WHAT TO PRODUCE — Using the data below, return the stretch from the line that contains "Definition reads_slices (d" through the line that contains "f_offset f + Z.of_nat (length data)).", both included, exactly as it stands and nothing beyond it.

==== MATERIAL SUPPLIED

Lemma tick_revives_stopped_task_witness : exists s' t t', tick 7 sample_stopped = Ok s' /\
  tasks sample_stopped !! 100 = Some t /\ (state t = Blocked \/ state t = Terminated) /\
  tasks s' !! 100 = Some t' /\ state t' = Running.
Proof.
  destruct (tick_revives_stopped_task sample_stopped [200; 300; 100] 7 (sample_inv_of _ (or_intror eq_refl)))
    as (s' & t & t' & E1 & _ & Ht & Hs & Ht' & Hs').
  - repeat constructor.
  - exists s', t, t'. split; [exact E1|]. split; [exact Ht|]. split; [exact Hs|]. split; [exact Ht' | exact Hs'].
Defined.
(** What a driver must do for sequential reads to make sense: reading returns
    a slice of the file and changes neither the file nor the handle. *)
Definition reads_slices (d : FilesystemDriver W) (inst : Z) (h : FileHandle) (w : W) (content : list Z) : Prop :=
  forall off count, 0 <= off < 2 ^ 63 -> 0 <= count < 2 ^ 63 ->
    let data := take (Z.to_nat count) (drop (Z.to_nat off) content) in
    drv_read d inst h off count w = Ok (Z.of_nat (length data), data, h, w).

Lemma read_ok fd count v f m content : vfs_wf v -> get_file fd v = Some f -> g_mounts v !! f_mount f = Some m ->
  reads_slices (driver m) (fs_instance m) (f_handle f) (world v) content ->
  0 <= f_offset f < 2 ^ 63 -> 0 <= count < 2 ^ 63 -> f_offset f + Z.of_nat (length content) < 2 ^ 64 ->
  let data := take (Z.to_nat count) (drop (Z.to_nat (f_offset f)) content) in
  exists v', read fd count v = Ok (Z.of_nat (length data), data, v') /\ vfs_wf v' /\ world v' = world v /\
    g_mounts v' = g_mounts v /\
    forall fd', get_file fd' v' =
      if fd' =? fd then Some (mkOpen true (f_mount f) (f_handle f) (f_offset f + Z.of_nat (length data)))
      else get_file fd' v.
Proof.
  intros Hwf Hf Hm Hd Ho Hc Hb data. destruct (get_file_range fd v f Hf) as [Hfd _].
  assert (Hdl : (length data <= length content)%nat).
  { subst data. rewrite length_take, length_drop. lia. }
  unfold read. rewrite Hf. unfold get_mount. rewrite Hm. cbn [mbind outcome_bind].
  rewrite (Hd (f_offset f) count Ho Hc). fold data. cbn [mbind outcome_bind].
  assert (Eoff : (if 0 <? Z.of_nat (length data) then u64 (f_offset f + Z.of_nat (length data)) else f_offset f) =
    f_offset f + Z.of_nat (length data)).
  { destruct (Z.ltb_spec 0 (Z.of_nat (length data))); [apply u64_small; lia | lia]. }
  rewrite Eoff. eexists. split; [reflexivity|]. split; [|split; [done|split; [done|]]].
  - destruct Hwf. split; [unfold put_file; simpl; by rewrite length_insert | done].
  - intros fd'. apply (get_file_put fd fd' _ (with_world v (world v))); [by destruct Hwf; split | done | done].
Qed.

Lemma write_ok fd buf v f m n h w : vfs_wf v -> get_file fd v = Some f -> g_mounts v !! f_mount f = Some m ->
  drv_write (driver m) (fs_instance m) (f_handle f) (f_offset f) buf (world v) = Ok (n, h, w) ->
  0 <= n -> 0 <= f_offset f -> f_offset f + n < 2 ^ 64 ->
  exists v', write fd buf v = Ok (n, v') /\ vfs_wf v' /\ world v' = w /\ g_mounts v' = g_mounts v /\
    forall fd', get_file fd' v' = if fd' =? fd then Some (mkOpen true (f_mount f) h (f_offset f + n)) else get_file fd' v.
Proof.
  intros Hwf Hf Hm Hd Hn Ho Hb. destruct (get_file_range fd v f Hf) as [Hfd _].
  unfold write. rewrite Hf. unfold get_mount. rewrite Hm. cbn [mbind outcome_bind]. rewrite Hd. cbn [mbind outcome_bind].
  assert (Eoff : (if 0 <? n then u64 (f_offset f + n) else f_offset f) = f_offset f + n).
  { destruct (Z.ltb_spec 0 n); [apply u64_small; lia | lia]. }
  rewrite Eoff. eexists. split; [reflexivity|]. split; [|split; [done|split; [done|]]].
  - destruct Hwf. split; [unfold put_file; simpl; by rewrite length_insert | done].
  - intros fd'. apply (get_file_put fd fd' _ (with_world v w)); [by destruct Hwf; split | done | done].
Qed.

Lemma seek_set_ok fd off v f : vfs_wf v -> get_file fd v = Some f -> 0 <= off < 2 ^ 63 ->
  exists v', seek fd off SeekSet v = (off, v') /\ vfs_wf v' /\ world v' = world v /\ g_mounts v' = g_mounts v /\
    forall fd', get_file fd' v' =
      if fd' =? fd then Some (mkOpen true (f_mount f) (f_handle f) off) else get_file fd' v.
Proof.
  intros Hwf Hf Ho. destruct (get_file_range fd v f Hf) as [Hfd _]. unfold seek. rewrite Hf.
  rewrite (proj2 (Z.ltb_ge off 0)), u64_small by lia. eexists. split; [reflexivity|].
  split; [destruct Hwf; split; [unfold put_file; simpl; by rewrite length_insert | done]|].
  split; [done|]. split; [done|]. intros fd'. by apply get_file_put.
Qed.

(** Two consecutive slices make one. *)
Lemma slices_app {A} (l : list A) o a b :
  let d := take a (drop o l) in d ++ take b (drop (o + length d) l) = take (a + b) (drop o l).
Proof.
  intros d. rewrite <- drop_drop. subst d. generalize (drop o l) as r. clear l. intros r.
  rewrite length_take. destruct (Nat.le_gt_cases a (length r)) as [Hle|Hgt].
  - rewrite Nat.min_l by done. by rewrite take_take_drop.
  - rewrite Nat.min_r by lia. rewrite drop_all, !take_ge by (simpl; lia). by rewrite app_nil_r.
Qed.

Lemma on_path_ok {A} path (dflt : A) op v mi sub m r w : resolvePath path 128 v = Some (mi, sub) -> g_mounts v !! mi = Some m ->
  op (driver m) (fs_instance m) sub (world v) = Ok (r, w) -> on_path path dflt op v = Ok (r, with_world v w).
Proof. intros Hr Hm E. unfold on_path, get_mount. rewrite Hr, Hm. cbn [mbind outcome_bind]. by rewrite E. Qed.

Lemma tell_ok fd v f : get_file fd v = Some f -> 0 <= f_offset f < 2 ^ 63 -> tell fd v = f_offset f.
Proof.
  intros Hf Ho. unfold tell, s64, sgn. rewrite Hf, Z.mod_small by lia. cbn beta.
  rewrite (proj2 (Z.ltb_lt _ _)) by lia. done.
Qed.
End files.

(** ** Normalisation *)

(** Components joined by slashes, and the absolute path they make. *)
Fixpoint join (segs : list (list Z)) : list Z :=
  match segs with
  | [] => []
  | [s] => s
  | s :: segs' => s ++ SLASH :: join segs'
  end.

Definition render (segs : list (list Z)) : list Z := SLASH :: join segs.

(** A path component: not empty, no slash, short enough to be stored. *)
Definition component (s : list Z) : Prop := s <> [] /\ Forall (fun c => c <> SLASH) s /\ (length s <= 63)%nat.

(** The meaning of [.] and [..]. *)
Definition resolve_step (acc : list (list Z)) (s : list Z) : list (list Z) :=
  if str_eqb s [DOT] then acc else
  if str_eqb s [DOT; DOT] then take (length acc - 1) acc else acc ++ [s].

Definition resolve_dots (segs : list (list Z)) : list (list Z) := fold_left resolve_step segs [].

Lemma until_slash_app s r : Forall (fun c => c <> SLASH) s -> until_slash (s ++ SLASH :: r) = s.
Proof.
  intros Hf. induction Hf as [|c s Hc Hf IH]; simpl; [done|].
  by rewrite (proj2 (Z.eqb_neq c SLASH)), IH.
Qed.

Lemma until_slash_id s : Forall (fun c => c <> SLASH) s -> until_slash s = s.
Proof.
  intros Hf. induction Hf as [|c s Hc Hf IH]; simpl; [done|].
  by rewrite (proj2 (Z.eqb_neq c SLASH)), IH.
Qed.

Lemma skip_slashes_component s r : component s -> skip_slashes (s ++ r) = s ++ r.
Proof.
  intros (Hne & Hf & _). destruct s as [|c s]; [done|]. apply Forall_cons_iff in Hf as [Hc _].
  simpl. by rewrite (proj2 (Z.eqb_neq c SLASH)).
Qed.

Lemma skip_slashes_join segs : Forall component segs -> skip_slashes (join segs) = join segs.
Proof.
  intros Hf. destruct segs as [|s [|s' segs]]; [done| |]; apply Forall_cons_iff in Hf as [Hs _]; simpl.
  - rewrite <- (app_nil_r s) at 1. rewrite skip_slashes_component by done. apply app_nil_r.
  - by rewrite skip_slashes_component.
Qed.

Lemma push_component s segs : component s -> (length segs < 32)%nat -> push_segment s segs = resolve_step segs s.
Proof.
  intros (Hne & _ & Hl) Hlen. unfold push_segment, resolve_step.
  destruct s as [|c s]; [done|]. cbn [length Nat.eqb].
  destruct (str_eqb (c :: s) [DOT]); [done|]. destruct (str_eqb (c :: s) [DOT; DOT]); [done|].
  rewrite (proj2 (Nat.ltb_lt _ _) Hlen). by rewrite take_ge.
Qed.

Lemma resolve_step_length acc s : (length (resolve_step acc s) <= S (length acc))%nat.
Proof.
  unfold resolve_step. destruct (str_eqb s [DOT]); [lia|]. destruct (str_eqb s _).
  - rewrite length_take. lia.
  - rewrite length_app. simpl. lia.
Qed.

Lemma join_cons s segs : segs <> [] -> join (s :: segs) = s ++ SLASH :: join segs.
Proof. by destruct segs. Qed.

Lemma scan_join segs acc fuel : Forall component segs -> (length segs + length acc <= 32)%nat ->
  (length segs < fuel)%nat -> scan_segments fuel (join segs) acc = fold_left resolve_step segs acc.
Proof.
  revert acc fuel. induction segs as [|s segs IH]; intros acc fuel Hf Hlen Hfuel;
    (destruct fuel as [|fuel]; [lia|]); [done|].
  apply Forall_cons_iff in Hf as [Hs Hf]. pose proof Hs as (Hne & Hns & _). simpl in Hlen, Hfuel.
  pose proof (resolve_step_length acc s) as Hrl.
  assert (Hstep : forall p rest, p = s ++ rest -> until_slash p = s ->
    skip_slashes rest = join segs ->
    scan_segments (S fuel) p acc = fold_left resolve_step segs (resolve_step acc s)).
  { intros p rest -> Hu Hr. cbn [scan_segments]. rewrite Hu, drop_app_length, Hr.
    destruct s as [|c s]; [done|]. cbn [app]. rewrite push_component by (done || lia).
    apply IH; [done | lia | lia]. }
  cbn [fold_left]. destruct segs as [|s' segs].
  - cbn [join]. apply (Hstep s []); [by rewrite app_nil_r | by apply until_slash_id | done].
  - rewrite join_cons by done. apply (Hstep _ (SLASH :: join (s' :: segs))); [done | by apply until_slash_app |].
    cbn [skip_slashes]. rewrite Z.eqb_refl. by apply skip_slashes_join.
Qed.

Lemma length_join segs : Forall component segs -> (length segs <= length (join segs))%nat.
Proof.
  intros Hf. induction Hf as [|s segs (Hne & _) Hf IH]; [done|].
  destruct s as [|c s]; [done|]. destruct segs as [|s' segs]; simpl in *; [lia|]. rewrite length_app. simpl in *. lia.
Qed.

========

SOLUTION TO THIS EXERCISE —
Definition reads_slices (d : FilesystemDriver W) (inst : Z) (h : FileHandle) (w : W) (content : list Z) : Prop :=
  forall off count, 0 <= off < 2 ^ 63 -> 0 <= count < 2 ^ 63 ->
    let data := take (Z.to_nat count) (drop (Z.to_nat off) content) in
    drv_read d inst h off count w = Ok (Z.of_nat (length data), data, h, w).

Lemma read_ok fd count v f m content : vfs_wf v -> get_file fd v = Some f -> g_mounts v !! f_mount f = Some m ->
  reads_slices (driver m) (fs_instance m) (f_handle f) (world v) content ->
  0 <= f_offset f < 2 ^ 63 -> 0 <= count < 2 ^ 63 -> f_offset f + Z.of_nat (length content) < 2 ^ 64 ->
  let data := take (Z.to_nat count) (drop (Z.to_nat (f_offset f)) content) in
  exists v', read fd count v = Ok (Z.of_nat (length data), data, v') /\ vfs_wf v' /\ world v' = world v /\
    g_mounts v' = g_mounts v /\
    forall fd', get_file fd' v' =
      if fd' =? fd then Some (mkOpen true (f_mount f) (f_handle f) (f_offset f + Z.of_nat (length data)))
      else get_file fd' v.
Proof.
  intros Hwf Hf Hm Hd Ho Hc Hb data. destruct (get_file_range fd v f Hf) as [Hfd _].
  assert (Hdl : (length data <= length content)%nat).
  { subst data. rewrite length_take, length_drop. lia. }
  unfold read. rewrite Hf. unfold get_mount. rewrite Hm. cbn [mbind outcome_bind].
  rewrite (Hd (f_offset f) count Ho Hc). fold data. cbn [mbind outcome_bind].
  assert (Eoff : (if 0 <? Z.of_nat (length data) then u64 (f_offset f + Z.of_nat (length data)) else f_offset f) =
    f_offset f + Z.of_nat (length data)).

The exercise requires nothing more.